We have quite a number of math libraries in 3rdparty packages now. We should focus down and choose one or a few. As part of cleaning up 3rd party packages ROS/ThirdPartyDependencies
Options include:
uBlas - (in boost), but only provides BLAS no higher level functions http://www.boost.org/doc/libs/1_37_0/libs/numeric/ublas/doc/overview.htm
- Conclusion: not complete enough to recommend usage.
newmat10 - an option (though we've had problems with svd) http://www.robertnz.net/nm10.htm
- Easy to use, but not very efficient
- SVD apparently doesn't converge properly
- Conclusion: throw it out
lapackpp - a c++ wrapper around LAPACK http://lapackpp.sourceforge.net/ (branched from http://math.nist.gov/lapack++/ ) http://www.netlib.org/lapack/
- Incomplete, will require pushing back patches to expose everything we need.
- lapack is the standard, with which more people are familiar
eigen2 - used in the vision packages http://eigen.tuxfamily.org/index.php?title=Main_Page
- Not as complete as lapack
- Includes most decompositions plus regressions
- Under active development, responsive community
- Comparable performance to Intel MKL and specialized BLAS implementations
much nicer interface than lapack
- sparse matrix operations are currently experimental
- openCV
- Has some stuff, but will likely move to some BLAS implementation
- Conclusion: don't use it.
- refblas
- Not easy to use directly
- Free implementations are generally not fast.

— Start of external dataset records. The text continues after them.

(* ===== verification/BudgetFacts.v ===== *)
(** * Budgets: what is counted, when it is enforced, and when it is forgotten *)

From stdpp Require Import prelude strings gmap.
From Stdlib Require Import QArith Qround.
From S2P Require Import Prelude Enums Errors Lease BudgetReservation Detection FeatureSnapshots DetectionFacts Budget.
From S2P Require Import ErrorTaxonomy ToolMeta ToolRegistry ToolExecutor.

#[local] Open Scope string_scope.
#[local] Open Scope Z_scope.

(** ** Fields of agents *)

Lemma length_app_str (s t : string) : String.length (s +++ t) = (String.length s + String.length t)%nat.
Proof. induction s as [|c s IH]; [done|]. rewrite string_app_cons. cbn. by rewrite IH. Qed.

Lemma str_take_drop n (t : string) : str_take n t +++ str_drop n t = t.
Proof.
  revert n. induction t as [|c t IH]; intros [|n]; try done. unfold str_take in *. cbn [String.substring str_drop].
  by rewrite string_app_cons, IH.
Qed.

Lemma str_drop_add n m (t : string) : str_drop (n + m) t = str_drop m (str_drop n t).
Proof. revert t. induction n as [|n IH]; intros [|c t]; cbn; [done..|by destruct m|apply IH]. Qed.

Lemma str_take_app (s t : string) : str_take (String.length s) (s +++ t) = s.
Proof. induction s as [|c s IH]; [by destruct t|]. rewrite string_app_cons. unfold str_take in *. cbn. by rewrite IH. Qed.

Lemma between_app p s n : between p s (p +++ n +++ s) = Some n.
Proof.
  unfold between, ends_with. rewrite (prefix_app p (n +++ s) : String.prefix p _ = true). rewrite !length_app_str.
  replace (_ - String.length s)%nat with (String.length p + String.length n)%nat by lia.
  rewrite str_drop_add, !str_drop_app, bool_decide_eq_true_2 by done.
  rewrite (proj2 (Nat.leb_le _ _)) by lia. cbn.
  replace (_ - _ - _)%nat with (String.length n) by lia. by rewrite str_take_app.
Qed.

(** A name that is not empty is found in its own field only. *)
Lemma between_inv p s k n : n ≠ "" → between p s k = Some n → k = p +++ n +++ s.
Proof.
  intros Hn. unfold between, ends_with. destruct (String.prefix p k) eqn:Hp; [|done].
  apply (proj1 (startswith_true k p)) in Hp as [t ->]. cbn [andb].
  rewrite !length_app_str. destruct (Nat.leb _ _); [|done]. cbn. case_bool_decide as Hs; [|done].
  replace (_ + String.length t - _ - _)%nat with (String.length t - String.length s)%nat by lia.
  rewrite str_drop_app. intros [= <-].
  destruct (decide (String.length t ≤ String.length s)%nat).
  { destruct Hn. replace (_ - _)%nat with 0%nat by lia. by destruct t. }
  replace (String.length p + _ - _)%nat with (String.length p + (String.length t - String.length s))%nat in Hs by lia.
  rewrite str_drop_add, str_drop_app in Hs. rewrite <-Hs at 2. by rewrite str_take_drop.
Qed.

Lemma agent_fields_differ g g' : _agent_tokens_field g ≠ _agent_tools_field g'.
Proof.
  intros Heq. assert (ends_with ":tokens" (_agent_tools_field g') = true) as He.
  { rewrite <-Heq. pose proof (between_app "agent:" ":tokens" g) as Hb. unfold between in Hb.
    fold (_agent_tokens_field g) in Hb. by destruct (ends_with ":tokens" (_agent_tokens_field g)), (String.prefix _ _). }
  unfold ends_with in He. apply andb_true_iff in He as [_ He%bool_decide_eq_true].
  unfold _agent_tools_field in He. rewrite !length_app_str in He. cbn [String.length] in He.
  replace (_ - 7)%nat with (6 + String.length g' + 4)%nat in He by lia.
  rewrite str_drop_add, str_drop_add, (str_drop_app "agent:"), str_drop_app in He. done.
Qed.

Lemma agent_entry_tokens m k v g :
  g ≠ "" →
  (default (0, 0) (agent_entry m (k, v) !! g)).1 =
  if k ==? _agent_tokens_field g then v else (default (0, 0) (m !! g)).1.
Proof.
  intros Hg. unfold agent_entry. cbn [fst snd]. destruct (between "agent:" ":tokens" k) as [n|] eqn:Hb.
  - destruct (decide (n = g)) as [->|Hn].
    + apply between_inv in Hb; [|done]. rewrite bool_decide_eq_true_2 by done. by rewrite lookup_insert_eq.
    + rewrite lookup_insert_ne by done. rewrite bool_decide_eq_false_2; [done|].
      intros ->. unfold _agent_tokens_field in Hb. rewrite between_app in Hb. congruence.
  - rewrite bool_decide_eq_false_2 by (intros ->; unfold _agent_tokens_field in Hb; by rewrite between_app in Hb).
    destruct (between "agent:" ":tool_calls" k) as [n|]; [|done].
    destruct (decide (n = g)) as [->|Hn]; [by rewrite lookup_insert_eq|by rewrite lookup_insert_ne].
Qed.
Definition step_key : string :=
  build_react_idempotency_key (ge_sha256 ge) event_id (plan_step_binding_id step) (Some step_tools)
    (Some DEFAULT_TOOL_CALL_BUDGET) None.

Definition step_scope : ToolCallGrantScope := _normalize_scope_lists (tools_scope step_tools []).

(** The part of a key that stands for the tools and the number of calls. *)
Definition scope_digest (tools : list string) (max_calls : Z) : string :=
  str_take 8 (ge_sha256 ge (str_join "," (merge_sort string_le tools) +++ ":" +++ pretty max_calls)).

(** The row was minted by [build_react_grant_request] for these tools and calls: it has the key and
    the scope of such a request. *)
Definition minted (r : GrantRow) (tools : list string) (max_calls : Z) : Prop :=
  ∃ principal event tenant conns shadow mode policy plan_step task,
    let q := build_react_grant_request (ge_sha256 ge) principal event tenant tools conns max_calls shadow mode policy
               plan_step task in
    gr_idempotency_key r = cr_idempotency_key q ∧ gr_scope r = _normalize_scope_lists (cr_scope q).

(** Every stored grant was minted so, and no digest of one collides with that of the step: 32 bits of
    SHA-256 tell its tools from those of the step. *)
Definition rows_minted (db : GrantDb) : Prop :=
  ∀ r, r ∈ gd_grants db → ∃ tools max_calls, minted r tools max_calls ∧
    (scope_digest tools max_calls = scope_digest step_tools DEFAULT_TOOL_CALL_BUDGET → tools ≡ₚ step_tools).

(** Other processes keep the table well formed and the scopes in it, and mint grants in the same way. *)
Record fair (mi : Mint) : Prop := {
  fm_ok : ∀ n db, grants_ok db → grants_ok (mi_others mi n db);
  fm_scope : ∀ n db gid sc, scope_at db gid = Some sc → scope_at (mi_others mi n db) gid = Some sc;
  fm_minted : ∀ n db, rows_minted db → rows_minted (mi_others mi n db)
}.

(** The digest is a hexadecimal text of at least eight characters, and the key of the step is short
    enough not to be cut. *)
Record key_complete : Prop := {
  kc_digest : ∀ s, (8 ≤ String.length (ge_sha256 ge s))%nat;
  kc_key : (String.length step_key < 256)%nat
}.

(** The scope names tools of the step only. *)
Definition within_step (sc : ToolCallGrantScope) : Prop :=
  ∀ t, t ∈ gs_allowed_tools (_normalize_scope_lists sc) → t ∈ step_tools.

(** *** The key gives back the digest *)

Lemma take_shorter n s : (String.length (str_take n s) < n)%nat → str_take n s = s.
Proof.
  unfold str_take. revert s. induction n as [|n IH]; intros [|c s]; cbn; [lia..|done|].
  intros Hl. by rewrite IH by lia.
Qed.

Lemma take_long n s : (n ≤ String.length s)%nat → String.length (str_take n s) = n.
Proof.
  unfold str_take. revert s. induction n as [|n IH]; intros [|c s]; cbn; [done..|lia|].
  intros Hl. by rewrite IH by lia.
Qed.

Lemma same_suffix u v s t : String.length s = String.length t → u +++ s = v +++ t → s = t.
Proof.
  intros Hl. revert v. induction u as [|c u IH]; intros [|d v] He; rewrite ?string_app_cons in He; [done|..].
  - apply (f_equal String.length) in He. change ("" +++ s) with s in He. cbn in He.
    rewrite string_length_app in He. lia.
  - apply (f_equal String.length) in He. change ("" +++ t) with t in He. cbn in He.
    rewrite string_length_app in He. lia.
  - injection He as _ He. by eapply IH.
Qed.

- No reason to use refblas
- atlas, automatically tuned BLAS
- Should be faster than refblas
- Different versions available depending on SSE level -- linker problems.
- Implements part of LAPACK (?)
- BFL has wrappers for uBLAS, NEWMAT, and liblti
Conclusions
- Recommend eigen2 for all new code, with uBLAS to fill in holes (e.g., sparse matrices)
- No NEWMAT
- No OpenCV
- No refblas
- No GSL CBLAS
- No lapackcpp
- Use atlas and/or lapack for existing code, but prefer to switch.